YOUR INSTRUCTIONS: In the material below, transcribe every line from the first through the line holding "binary64 value. *)", exactly, and stop after that line.

========

(** * Tier Nearest Scooter sensor: a shallow embedding of [sensor.py]

    The development follows the Python module top to bottom:
    - the Python values the module handles (parsed JSON, numbers, [None]);
    - the built-ins it calls ([bool], subscripting, iteration, [round],
      [sorted]) with the exceptions they raise;
    - a state-and-exception monad for the sensor object, the logger and the
      outbound requests;
    - [TierNearestScooterApi.get_vehicles] and
      [TierNearestScooterSensor.update];
    - the properties of the two methods.

    A finite number is the rational it denotes exactly, be it a Python [int]
    or a [float]; the infinities and NaN of [float] are values of their own.
    Where Python rounds to a [float], the model rounds to the nearest
    binary64 value. *)

From Stdlib Require Import QArith Qabs Qpower Lqa.
From stdpp Require Import gmap strings list fin_maps.

Local Open Scope Z_scope.
Local Open Scope string_scope.

(** ** Python values *)

Module Py.

(** What [response.json()] can return, which is also what the sensor stores
    in its attribute dictionary. A JSON object is a Python [dict] with string
    keys. [VNum] is an [int] or a finite [float], held as the rational it
    denotes; [VInf] and [VNaN] are the [float]s that are not finite, which
    the parser returns for [1e999], [Infinity] and [NaN]. *)
#[warnings="-register-all"]
Inductive value : Type :=
| VNone
| VBool (b : bool)
| VNum (q : Q)
| VInf (negative : bool)
| VNaN
| VStr (s : string)
| VList (l : list value)
| VDict (m : gmap string value).

(** The exception classes the module can meet. [RequestsJSONDecodeError] is
    the class of [requests] that derives from both [RequestException] and
    [ValueError]. *)
Inductive exc_class : Type :=
| ConnectionError
| HTTPError
| Timeout
| RequestException
| RequestsJSONDecodeError
| JSONDecodeError
| ValueError
| KeyError
| TypeError
| IndexError
| OverflowError.

Record exn : Type := Exn { exn_class : exc_class; exn_str : string }.

Definition issubclass_RequestException (c : exc_class) : bool :=
  match c with
  | ConnectionError | HTTPError | Timeout | RequestException
  | RequestsJSONDecodeError => true
  | _ => false
  end.

Definition issubclass_ValueError (c : exc_class) : bool :=
  match c with
  | RequestsJSONDecodeError | JSONDecodeError | ValueError => true
  | _ => false
  end.

Definition issubclass_KeyError (c : exc_class) : bool :=
  match c with
  | KeyError => true
  | _ => false
  end.

(** *** Numbers *)

Definition Qltb (a b : Q) : bool :=
  (Qnum a * Zpos (Qden b) <? Qnum b * Zpos (Qden a))%Z.

Definition Qis_zero (a : Q) : bool := (Qnum a =? 0)%Z.

(** [round(x)]: the nearest integer, a tie going to the even neighbour. *)
Definition round_half_even (x : Q) : Z :=
  let d := Zpos (Qden x) in
  let f := Qnum x / d in
  let r := 2 * (Qnum x mod d) in
  if (r <? d)%Z then f
  else if (d <? r)%Z then f + 1
  else if Z.even f then f else f + 1.

Definition pow2 (e : Z) : Q := Qpower 2 e.

Definition is_integer (q : Q) : bool := (Qnum q mod Zpos (Qden q) =? 0)%Z.

(** For [q] other than 0, the [e] with [2 ** e <= |q| < 2 ** (e + 1)]. *)
Definition binade (q : Q) : Z :=
  let e := Z.log2 (Z.abs (Qnum q)) - Z.log2 (Zpos (Qden q)) in
  if Qle_bool (pow2 e) (Qabs q) then e else e - 1.

(** The binary64 value nearest to [q], a tie going to the even significand:
    53 significant bits, on a grid no finer than [2 ** -1074]. The upper end
    of the format is left open; the numbers rounded here stay below it. *)
Definition round_to_double (q : Q) : Q :=
  if Qis_zero q then 0%Q
  else
    let u := Z.max (binade q - 52) (-1074) in
    Qred (inject_Z (round_half_even (q / pow2 u)) * pow2 u).

(** [x] to [ndigits] decimals: the nearest multiple of [10 ** -ndigits], a
    tie going to the even one. *)
Definition decimal (x : Q) (ndigits : nat) : Q :=
  let scale := 10 ^ Z.of_nat ndigits in
  Qmake (round_half_even (x * inject_Z scale)) (Z.to_pos scale).

(** [round(x, ndigits)] for a finite [x] and [ndigits >= 0]. An [int] is
    returned as it is, and so is a [float] that is a whole number; any other
    [float] is taken to [ndigits] decimals from its exact value, and the
    result is the [float] nearest to that decimal. *)
Definition round_ndigits (x : Q) (ndigits : nat) : Q :=
  if is_integer x then Qred x
  else round_to_double (decimal x ndigits).

Definition of_bool (b : bool) : Q := inject_Z (if b then 1 else 0).

(** *** Built-ins *)

(** [bool(v)], the test of an [if]. *)
Definition truthy (v : value) : bool :=
  match v with
  | VNone => false
  | VBool b => b
  | VNum q => negb (Qis_zero q)
  | VInf _ => true
  | VNaN => true
  | VStr s => negb (String.eqb s "")
  | VList l => match l with [] => false | _ => true end
  | VDict m => negb (bool_decide (m = ∅))
  end.

Definition type_name (v : value) : string :=
  match v with
  | VNone => "NoneType"
  | VBool _ => "bool"
  | VNum _ => "float"
  | VInf _ => "float"
  | VNaN => "float"
  | VStr _ => "str"
  | VList _ => "list"
  | VDict _ => "dict"
  end.

(** [v[key]] for a string [key]. *)
Definition getitem (v : value) (key : string) : exn + value :=
  match v with
  | VDict m =>
      match m !! key with
      | Some x => inr x
      | None => inl (Exn KeyError ("'" ++ key ++ "'"))
      end
  | VList _ =>
      inl (Exn TypeError "list indices must be integers or slices, not str")
  | VStr _ => inl (Exn TypeError "string indices must be integers")
  | _ => inl (Exn TypeError ("'" ++ type_name v ++ "' object is not subscriptable"))
  end.

(** [v[key] = x] for a string [key]; the updated object is returned. *)
Definition setitem (v : value) (key : string) (x : value) : exn + value :=
  match v with
  | VDict m => inr (VDict (<[key := x]> m))
  | VList _ =>
      inl (Exn TypeError "list indices must be integers or slices, not str")
  | _ =>
      inl (Exn TypeError
             ("'" ++ type_name v ++ "' object does not support item assignment"))
  end.

Fixpoint chars (s : string) : list value :=
  match s with
  | EmptyString => []
  | String c s' => VStr (String c EmptyString) :: chars s'
  end.

(** The items a [for] loop over [v] visits. A dictionary yields its keys. *)
Definition iter (v : value) : exn + list value :=
  match v with
  | VList l => inr l
  | VDict m => inr (VStr <$> (map_to_list m).*1)
  | VStr s => inr (chars s)
  | _ => inl (Exn TypeError ("'" ++ type_name v ++ "' object is not iterable"))
  end.

(** [round(v)] with one argument: an [int]. *)
Definition round1 (v : value) : exn + Z :=
  match v with
  | VNum q => inr (round_half_even q)
  | VBool b => inr (if b then 1 else 0)
  | VInf _ => inl (Exn OverflowError "cannot convert float infinity to integer")
  | VNaN => inl (Exn ValueError "cannot convert float NaN to integer")
  | _ =>
      inl (Exn TypeError
             ("type " ++ type_name v ++ " doesn't define __round__ method"))
  end.

(** [round(v, ndigits)]. *)
Definition round2 (v : value) (ndigits : nat) : exn + value :=
  match v with
  | VNum q => inr (VNum (round_ndigits q ndigits))
  | VBool b => inr (VNum (of_bool b))
  | VInf negative => inr (VInf negative)
  | VNaN => inr VNaN
  | _ =>
      inl (Exn TypeError
             ("type " ++ type_name v ++ " doesn't define __round__ method"))
  end.

(** A number as [<] sees it. *)
Inductive number : Type :=
| Finite (q : Q)
| Infinite (negative : bool)
| NotANumber.

Definition as_number (v : value) : option number :=
  match v with
  | VBool b => Some (Finite (of_bool b))
  | VNum q => Some (Finite q)
  | VInf negative => Some (Infinite negative)
  | VNaN => Some NotANumber
  | _ => None
  end.

Definition number_lt (x y : number) : bool :=
  match x, y with
  | Finite a, Finite b => Qltb a b
  | NotANumber, _ => false
  | _, NotANumber => false
  | Infinite true, Infinite true => false
  | Infinite true, _ => true
  | _, Infinite true => false
  | Infinite false, _ => false
  | Finite _, Infinite false => true
  end.

(** [a < b] on the keys [sorted] is given here. Numbers compare by value and
    strings by code point; [None] and a mix of types do not compare. *)
Definition lt (a b : value) : exn + bool :=
  let unsupported :=
    inl (Exn TypeError
           ("'<' not supported between instances of '" ++ type_name a
            ++ "' and '" ++ type_name b ++ "'")) in
  match a, b with
  | VStr x, VStr y => inr (String.ltb x y)
  | _, _ =>
      match as_number a, as_number b with
      | Some x, Some y => inr (number_lt x y)
      | _, _ => unsupported
      end
  end.

End Py.

Import Py.

(** ** Pure results: a value or a raised exception *)

#[export] Instance result_ret : MRet (sum exn) := fun A x => inr x.
#[export] Instance result_bind : MBind (sum exn) := fun A B f r =>
  match r with
  | inl e => inl e
  | inr x => f x
  end.
#[export] Instance result_fmap : FMap (sum exn) := fun A B f r =>
  match r with
  | inl e => inl e
  | inr x => inr (f x)
  end.

(** [sorted(l, key=...)]: the keys are computed once, in order, and the items
    are then put in increasing key order with [<] alone, equal keys keeping
    their input order. *)
Module Sorted.

Fixpoint insert (x : value * value) (l : list (value * value))
  : exn + list (value * value) :=
  match l with
  | [] => inr [x]
  | y :: l' =>
      b ← lt y.1 x.1;
      if b : bool then (cons y) <$> insert x l' else inr (x :: y :: l')
  end.

Fixpoint sort (l : list (value * value)) : exn + list (value * value) :=
  match l with
  | [] => inr []
  | x :: l' => s ← sort l'; insert x s
  end.

Fixpoint keys (key : value → exn + value) (l : list value)
  : exn + list (value * value) :=
  match l with
  | [] => inr []
  | x :: l' => k ← key x; kl ← keys key l'; inr ((k, x) :: kl)
  end.

Definition sorted (l : list value) (key : value → exn + value)
  : exn + list value :=
  kl ← keys key l; s ← sort kl; inr (s.*2).

End Sorted.

(** [l[0]] *)
Definition first_item (l : list value) : exn + value :=
  match l with
  | [] => inl (Exn IndexError "list index out of range")
  | x :: _ => inr x
  end.

(** ** The sensor object, the logger and the network *)

Record Api : Type := { _api_key : string }.

Record Sensor : Type := {
  _api : Api;
  _name : string;
  _latitude : Q;
  _longitude : Q;
  _radius : Q;
  _state : option Z;
  _attributes : gmap string value
}.

Definition with_state (x : option Z) (s : Sensor) : Sensor :=
  {| _api := _api s; _name := _name s; _latitude := _latitude s;
     _longitude := _longitude s; _radius := _radius s;
     _state := x; _attributes := _attributes s |}.

Definition with_attributes (a : gmap string value) (s : Sensor) : Sensor :=
  {| _api := _api s; _name := _name s; _latitude := _latitude s;
     _longitude := _longitude s; _radius := _radius s;
     _state := _state s; _attributes := a |}.

(** A call [_LOGGER.error(msg, *args)]. *)
Record LogRecord : Type := { log_msg : string; log_args : list string }.

(** A [requests] response, by what its two methods do when called. *)
Record Response : Type := {
  raise_for_status : option exn;
  json : exn + value
}.

(** Everything a method call can change: the sensor, the log (oldest record
    first), the URLs requested so far (oldest first) and the time stamp the
    throttle keeps. *)
Record World : Type := {
  self : Sensor;
  logged : list LogRecord;
  sent : list string;
  last_update : option Z
}.

Definition with_self (s : Sensor) (w : World) : World :=
  {| self := s; logged := logged w; sent := sent w;
     last_update := last_update w |}.

Definition add_log (r : LogRecord) (w : World) : World :=
  {| self := self w; logged := logged w ++ [r]; sent := sent w;
     last_update := last_update w |}.

Definition add_sent (resource : string) (w : World) : World :=
  {| self := self w; logged := logged w; sent := sent w ++ [resource];
     last_update := last_update w |}.

Definition stamp (now : Z) (w : World) : World :=
  {| self := self w; logged := logged w; sent := sent w;
     last_update := Some now |}.

Definition M (A : Type) : Type := World → (exn + A) * World.

#[export] Instance M_ret : MRet M := fun A x w => (inr x, w).
#[export] Instance M_bind : MBind M := fun A B f c w =>
  match c w with
  | (inl e, w') => (inl e, w')
  | (inr x, w') => f x w'
  end.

========

WRITTEN SOLUTION:
(** * Tier Nearest Scooter sensor: a shallow embedding of [sensor.py]

    The development follows the Python module top to bottom:
    - the Python values the module handles (parsed JSON, numbers, [None]);
    - the built-ins it calls ([bool], subscripting, iteration, [round],
      [sorted]) with the exceptions they raise;
    - a state-and-exception monad for the sensor object, the logger and the
      outbound requests;
    - [TierNearestScooterApi.get_vehicles] and
      [TierNearestScooterSensor.update];
    - the properties of the two methods.

    A finite number is the rational it denotes exactly, be it a Python [int]
    or a [float]; the infinities and NaN of [float] are values of their own.
    Where Python rounds to a [float], the model rounds to the nearest
    binary64 value. *)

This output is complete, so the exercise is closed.